■ Work instructions
Your reply should be made up of every line in the records below that holds the string "address".

Exercise data Block Start

(** The part of the handler that looks at the page tables, when it finds
    nothing to resolve. *)
Lemma page_fault_gives_up c s tk m root X :
  let va := f_cr2 s in
  running_space s tk m root X → 0 ≤ va < 2 ^ 63 →
  Z.land (info c) PAGE_FAULT_RW = 0 ∨ Z.land (pte_of (pt (f_vm s)) root va) PAGE_COW = 0 →
  page_fault_handler c s = Panic.
Proof.
  intros va [Hcur Htk [Hm Hmmu] Hlock [Hp4 Hroot] Htab] Hva Hno. assert (0 ≤ va < 2 ^ 64) as Hva64 by lia.
  unfold page_fault_handler. apply wp_panic, wp_get. fold va.
  destruct (negb (Z.land va (Z.shiftl 1 63) =? 0)); [done|]. apply wp_panic.
  apply (wp_mono _ _ (λ _ s1, f_vm s1 = f_vm s ∧ f_tasks s1 = f_tasks s ∧ f_current s1 = f_current s)).
  { by destruct (negb (Z.land (c_rflags c) 0x200 =? 0)). }
  intros _ s1 (Evm & Etk & Ecur). apply wp_panic, wp_get. rewrite Ecur, (proj2 (Z.eqb_neq _ _) Hcur). simpl negb. cbv iota.
  change (Z.land va (not64 (PAGE_SIZE - 1))) with (ALIGNDOWN va PAGE_SIZE). apply wp_panic.
  assert (∀ s2 (Q : task → fkernel → Prop), f_tasks s2 = f_tasks s → Q tk s2 → wp (rd_ftask (f_current s)) s2 Q) as Hrd.
  { intros s2 Q E HQ. eapply wp_deref; [by rewrite E|done|done]. }
  apply wp_bind, Hrd; [done|]. apply wp_bind, wp_zoom. rewrite Evm. eapply wp_locked; [done..|]. set (vl := upd_mpts _ _).
  apply wp_bind, Hrd; [done|]. destruct (path_aligndown va Hva64) as [Ep Ei].
  assert (0 ≤ ALIGNDOWN va PAGE_SIZE) by (apply Z.land_nonneg; left; lia).
  apply wp_bind, wp_zoom. change (f_vm (upd_vm vl s1)) with vl.
  assert (∀ pte, (pte = NULL ∨ ∃ e, rd_ptep pte vl = Ok (e, vl) ∧ Z.land e PAGE_COW = 0) →
    wp (cow_handle_write pte (ALIGNDOWN va PAGE_SIZE)) vl (λ r s', r = false ∧ s' = vl)) as Hcow.
  { intros pte Hp. unfold cow_handle_write. destruct (Z.eqb_spec pte NULL); [by apply wp_ret|].
    destruct Hp as [?|(e & He & Hz)]; [done|]. apply wp_bind. unfold wp. rewrite He, Hz. done. }
  assert (∀ pte, Z.land (info c) PAGE_FAULT_RW = 0 ∨ (pte = NULL ∨ ∃ e, rd_ptep pte vl = Ok (e, vl) ∧ Z.land e PAGE_COW = 0) →
    wp (d ← (if negb (Z.land (info c) PAGE_FAULT_RW =? 0) then on_vm (cow_handle_write pte (ALIGNDOWN va PAGE_SIZE)) else mret false);
        t ← rd_ftask (f_current s); on_vm (write_spin_unlock (t_mmu t));; mret d) (upd_vm vl (upd_vm vl s1))
      (λ x s', (if x : bool then mret tt else panic) s' = Panic)) as Hrest.
  { intros pte Hp. apply wp_bind. apply (wp_mono _ _ (λ r s2, r = false ∧ s2 = upd_vm vl s1)).
    { destruct (Z.eqb_spec (Z.land (info c) PAGE_FAULT_RW) 0); [by apply wp_ret|]. destruct Hp as [|Hp]; [done|].
      apply wp_zoom. eapply wp_mono; [by apply Hcow|]. by intros r v' [-> ->]. }
    intros ? s2 [-> ->]. apply wp_bind, Hrd; [done|]. apply wp_bind, wp_zoom. by eapply wp_unlocked. }
  eapply (wp_vmm_get_pte _ _ (mpt_set_wr 1 m)); [apply lookup_insert_eq|done|done|done|exact Htab|done| |].
  - intros _. apply Hrest. right. by left.
  - intros t Hf Hfr. apply Hrest. change (follow (pt (f_vm s)) root (path_of (ALIGNDOWN va PAGE_SIZE)) = Some t) in Hf. rewrite Ep in Hf.
    destruct Hno as [|Hno]; [by left|]. right. right. rewrite Ei.
    pose proof (table_index_ok P1_ADDR_SHIFT va ltac:(done) ltac:(lia)) as Hix.
    destruct (tables_entry _ _ _ (path_of va) t _ Htab ltac:(simpl; lia) (path_of_ok va ltac:(lia)) Hf Hix) as [e He].
    exists e. split; [|unfold pte_of in Hno; by rewrite Hf, He in Hno].
    pose proof (wp_rd_ptep t _ Hfr Hix vl e (λ x v, x = e ∧ v = vl) He (conj eq_refl eq_refl)) as Hw.
    unfold wp, ptep in Hw. destruct (rd_ptep _ vl) as [[x v]| | |]; [|done..]. by destruct Hw as [-> ->].
Qed.

(** Every other page fault stops the machine and is never silently
    ignored: one on a kernel address, one while no task runs, one that is not
    a write, and a write to an address that is not mapped copy-on-write. *)
Theorem page_fault_panics r err rip cs fl rsp ss stack s :
  let k := rest s in let va := f_cr2 k in
  exceptions_installed (isr_table s) → fault_code err → Interrupts.reschedule s = false → in_u 64 va →
  2 ^ 63 ≤ va ∨ f_current k = NULL ∨
    (∃ tk m root X, running_space k tk m root X ∧
      (Z.land err PAGE_FAULT_RW = 0 ∨ Z.land (pte_of (pt (f_vm k)) root va) PAGE_COW = 0)) →
  take_interrupt other lapic_eoi yield INT_PAGE_FAULT r (err :: rip :: cs :: fl :: rsp :: ss :: stack) s = Panic.
Proof.
  intros k va Ht Hc Hs Hu Hcase. rewrite take_page_fault by done. fold k. set (c := fault_ctx r err rip cs fl rsp ss).
  enough (page_fault_handler c k = Panic) as -> by done. destruct Hc as [Herr _].
  destruct (decide (2 ^ 63 ≤ va)) as [Hk|Hk].
  { unfold page_fault_handler. apply wp_panic, wp_get. fold va.
    assert (Z.testbit va 63 = true) as Hb.
    { apply Z.testbit_true; [lia|]. unfold in_u in Hu. replace (va / 2 ^ 63) with 1; [done|].
      apply (Z.div_unique _ _ _ (va - 2 ^ 63)); lia. }
    by rewrite Z.shiftl_1_l, land_pow2_testbit, Hb by lia. }
  destruct Hcase as [?|[H0|(tk & m & root & X & Hsp & Hno)]]; [done| |].
  - unfold page_fault_handler. apply wp_panic, wp_get. destruct (negb _); [done|]. apply wp_panic.
    apply (wp_mono _ _ (λ _ s1, f_current s1 = f_current k)); [by destruct (negb _)|]. intros _ s1 E.
    apply wp_panic, wp_get. by rewrite E, H0.
  - eapply page_fault_gives_up; [exact Hsp|unfold in_u in Hu; fold va; lia|]. fold va. simpl info. by rewrite set_high_rw by lia.
Qed.
End spec.

(** The dispatcher looks at the low byte of the error code, so that a
    protection fault on a segment selector is taken for a hardware interrupt
    without a handler: it is acknowledged and the faulting instruction runs
    again. *)
Theorem protection_fault_ignored `{BuildConfig} other yield r err rip cs fl rsp ss stack s :
  0 ≤ err < 256 → Interrupts.isr_table s !! Z.to_nat err = Some no_info →
  0 ≤ Interrupts.int_depth s < 2 ^ 32 - 1 → Interrupts.reschedule s = false →
  let frame := rip :: cs :: fl :: rsp :: ss :: stack in
  take_interrupt other (λ _, mret tt) yield 13 r (err :: frame) s =
    Ok (mk_interrupted r rip cs fl rsp ss, upd_rest (upd_if (negb (Z.land fl 0x200 =? 0)) (rest s)) s).
Proof.
  intros He Hi Hd Hs frame.
  unfold take_interrupt. change (stub_push 13 _) with (Some (set_high 13 err :: frame)). cbv iota.
  unfold isr_save, ctx_at, frame. cbv iota. unfold isr_global_handler. simpl info.
  assert (Z.land (set_high 13 err) 0xFF = err) as -> by (apply set_high_low; [lia|done|done]).
  unfold rd_info, mbind, M_bind, get, mret, M_ret. simpl. rewrite Hi. simpl. rewrite Hi. simpl. rewrite Hi. simpl.
  rewrite (uwrap_id 32 (Interrupts.int_depth s + 1)) by (unfold in_u; lia). replace (Interrupts.int_depth s + 1 - 1) with (Interrupts.int_depth s) by lia.
  rewrite (uwrap_id 32 (Interrupts.int_depth s)) by (unfold in_u; lia). rewrite Hs, andb_false_r. by destruct s, r.
Qed.

(** ** Instances *)

Module FaultDemo.
(** The address 0x5000 is mapped copy-on-write to frame 3, which has two
    mappings, through tables in frames 33, 34 and 35 of a space that has the
    kernel's entries too. *)
Definition tabs : gmap Z (list Z) :=
  <[0x1000 := VmmDemo.with_entries [(511%nat, 0x2000); (256%nat, 0x4000); (0%nat, 0x21000)]]>
    (<[0x21000 := VmmDemo.with_entries [(0%nat, 0x22000)]]> (<[0x22000 := VmmDemo.with_entries [(0%nat, 0x23000)]]>
      (<[0x23000 := CowDemo.table]> VmmDemo.tabs))).
Definition vm : vstate :=
  mk_vstate tabs {[0x3000 := 42]} (vpm CowDemo.state) (vmap VmmDemo.state) {[VmmDemo.mmu := VmmDemo.mmu_state]} 0 [].
Definition cur : Z := 0xFFFF800000040000.
Definition tk : task := mk_task 0 0 VmmDemo.mmu 0 TASK_S_RUNNABLE 1 1 3 0 0.
Definition kern (va : Z) : fkernel := mk_fkernel vm {[cur := tk]} cur va false.
Definition cpu (va : Z) : icpu fkernel := mk_icpu (exceptions_init (replicate 256 no_info)) 0 false (kern va).

Lemma fault_tables : tables_ok (pt vm) 0x1000 VmmDemo.free_frames.
Proof.
  apply tables_by_check; [by vm_compute|]. intros q (f & -> & Hf).
  change ((walk (pt vm) 3 0x1000).*2) with
    [0x1000; 0x21000; 0x22000; 0x23000; 0x4000; 0x5000; 0x6000; 0x2000; 0x5000; 0x6000].
  assert (f ∈ [8; 9; 10; 11]) as Hf' by exact Hf. rewrite !elem_of_cons, elem_of_nil in *. lia.
Qed.

Lemma space va : running_space (kern va) tk VmmDemo.mmu_state 0x1000 VmmDemo.free_frames.
Proof. split; try done. apply fault_tables. Qed.

Lemma mapped : cow_mapped vm 0x1000 0x5678 0x23000 3 42 2 CowDemo.shared [VmmDemo.pool_zone].
Proof.
  split.
  - by vm_compute.
  - split; [split; [by exists 0x23|done]|done|by vm_compute|done|done|done|done|by apply (ce_desc _ _ _ _ _ _ _ CowDemo.entry_ok)|done].
  - split; [exact CowDemo.demo_pool_ok|]. by intros g ->%list_elem_of_singleton.
  - change (3 ∉ [8; 9; 10; 11]). by rewrite !not_elem_of_cons; split_and!; try lia; apply not_elem_of_nil.
  - done.
Qed.
End FaultDemo.

Lemma page_fault_resolved_witness :
  wp (take_interrupt (H := debug_build) (λ _ _, panic) (λ _, mret tt) panic INT_PAGE_FAULT (mk_regs 1 2 3 4 5 6 7 8 9)
        [7; 0x1000; 0x2B; 0x202; 0x5000; 0x23]) (FaultDemo.cpu 0x5678)
    (λ back s', back = mk_interrupted (mk_regs 1 2 3 4 5 6 7 8 9) 0x1000 0x2B 0x202 0x5000 0x23 ∧
       let v' := f_vm (rest s') in mem v' !! paddr (pte_of (pt v') 0x1000 0x5678) = Some 42 ∧
       mem v' !! 0x3000 = Some 42 ∧ paddr (pte_of (pt v') 0x1000 0x5678) ≠ 0x3000).
Proof.
  eapply wp_mono; [apply (page_fault_resolved (H := debug_build) (λ _ _, panic) (λ _, mret tt) panic (mk_regs 1 2 3 4 5 6 7 8 9) 7 0x1000 0x2B 0x202 0x5000 0x23 []
    (FaultDemo.cpu 0x5678) FaultDemo.tk VmmDemo.mmu_state 0x1000 VmmDemo.free_frames 0x23000 3 42 2 CowDemo.shared [VmmDemo.pool_zone])|].
  - done.
  - split; [lia|done].
  - done.
  - done.
  - apply FaultDemo.space.
  - apply FaultDemo.mapped.
  - simpl. lia.
  - intros back s' (Hb & _ & _ & _ & H1 & H2 & H3 & _). split; [exact Hb|]. cbv zeta. split_and!; [exact H1|exact H2|apply H3; lia].
Defined.

Lemma page_fault_panics_witness :
  take_interrupt (H := debug_build) (λ _ _, mret tt) (λ _, mret tt) (mret tt) INT_PAGE_FAULT (mk_regs 1 2 3 4 5 6 7 8 9)
    [6; 0x1000; 0x2B; 0x202; 0x5000; 0x23] (FaultDemo.cpu 0x6000) = Panic.
Proof.
  apply (page_fault_panics (H := debug_build) (λ _ _, mret tt) (λ _, mret tt) (mret tt) (mk_regs 1 2 3 4 5 6 7 8 9) 6 0x1000 0x2B 0x202 0x5000 0x23 []
    (FaultDemo.cpu 0x6000)).
  - done.
  - split; [lia|done].
  - done.
  - unfold in_u. simpl. lia.
  - right. right. exists FaultDemo.tk, VmmDemo.mmu_state, 0x1000, VmmDemo.free_frames. split; [apply FaultDemo.space|]. right. by vm_compute.
Defined.

Lemma protection_fault_ignored_witness :
  take_interrupt (H := debug_build) (λ _ _, panic) (λ _, mret tt) panic 13 (mk_regs 1 2 3 4 5 6 7 8 9)
    [0x28; 0x1000; 0x2B; 0x202; 0x5000; 0x23] (FaultDemo.cpu 0) =
  Ok (mk_interrupted (mk_regs 1 2 3 4 5 6 7 8 9) 0x1000 0x2B 0x202 0x5000 0x23, upd_rest (upd_if true (FaultDemo.kern 0)) (FaultDemo.cpu 0)).
Proof. apply (protection_fault_ignored (H := debug_build)); [lia|reflexivity|simpl; lia|done]. Defined.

Exercise data Block End

■ Result of this exercise
    ignored: one on a kernel address, one while no task runs, one that is not
    a write, and a write to an address that is not mapped copy-on-write. *)
(** The address 0x5000 is mapped copy-on-write to frame 3, which has two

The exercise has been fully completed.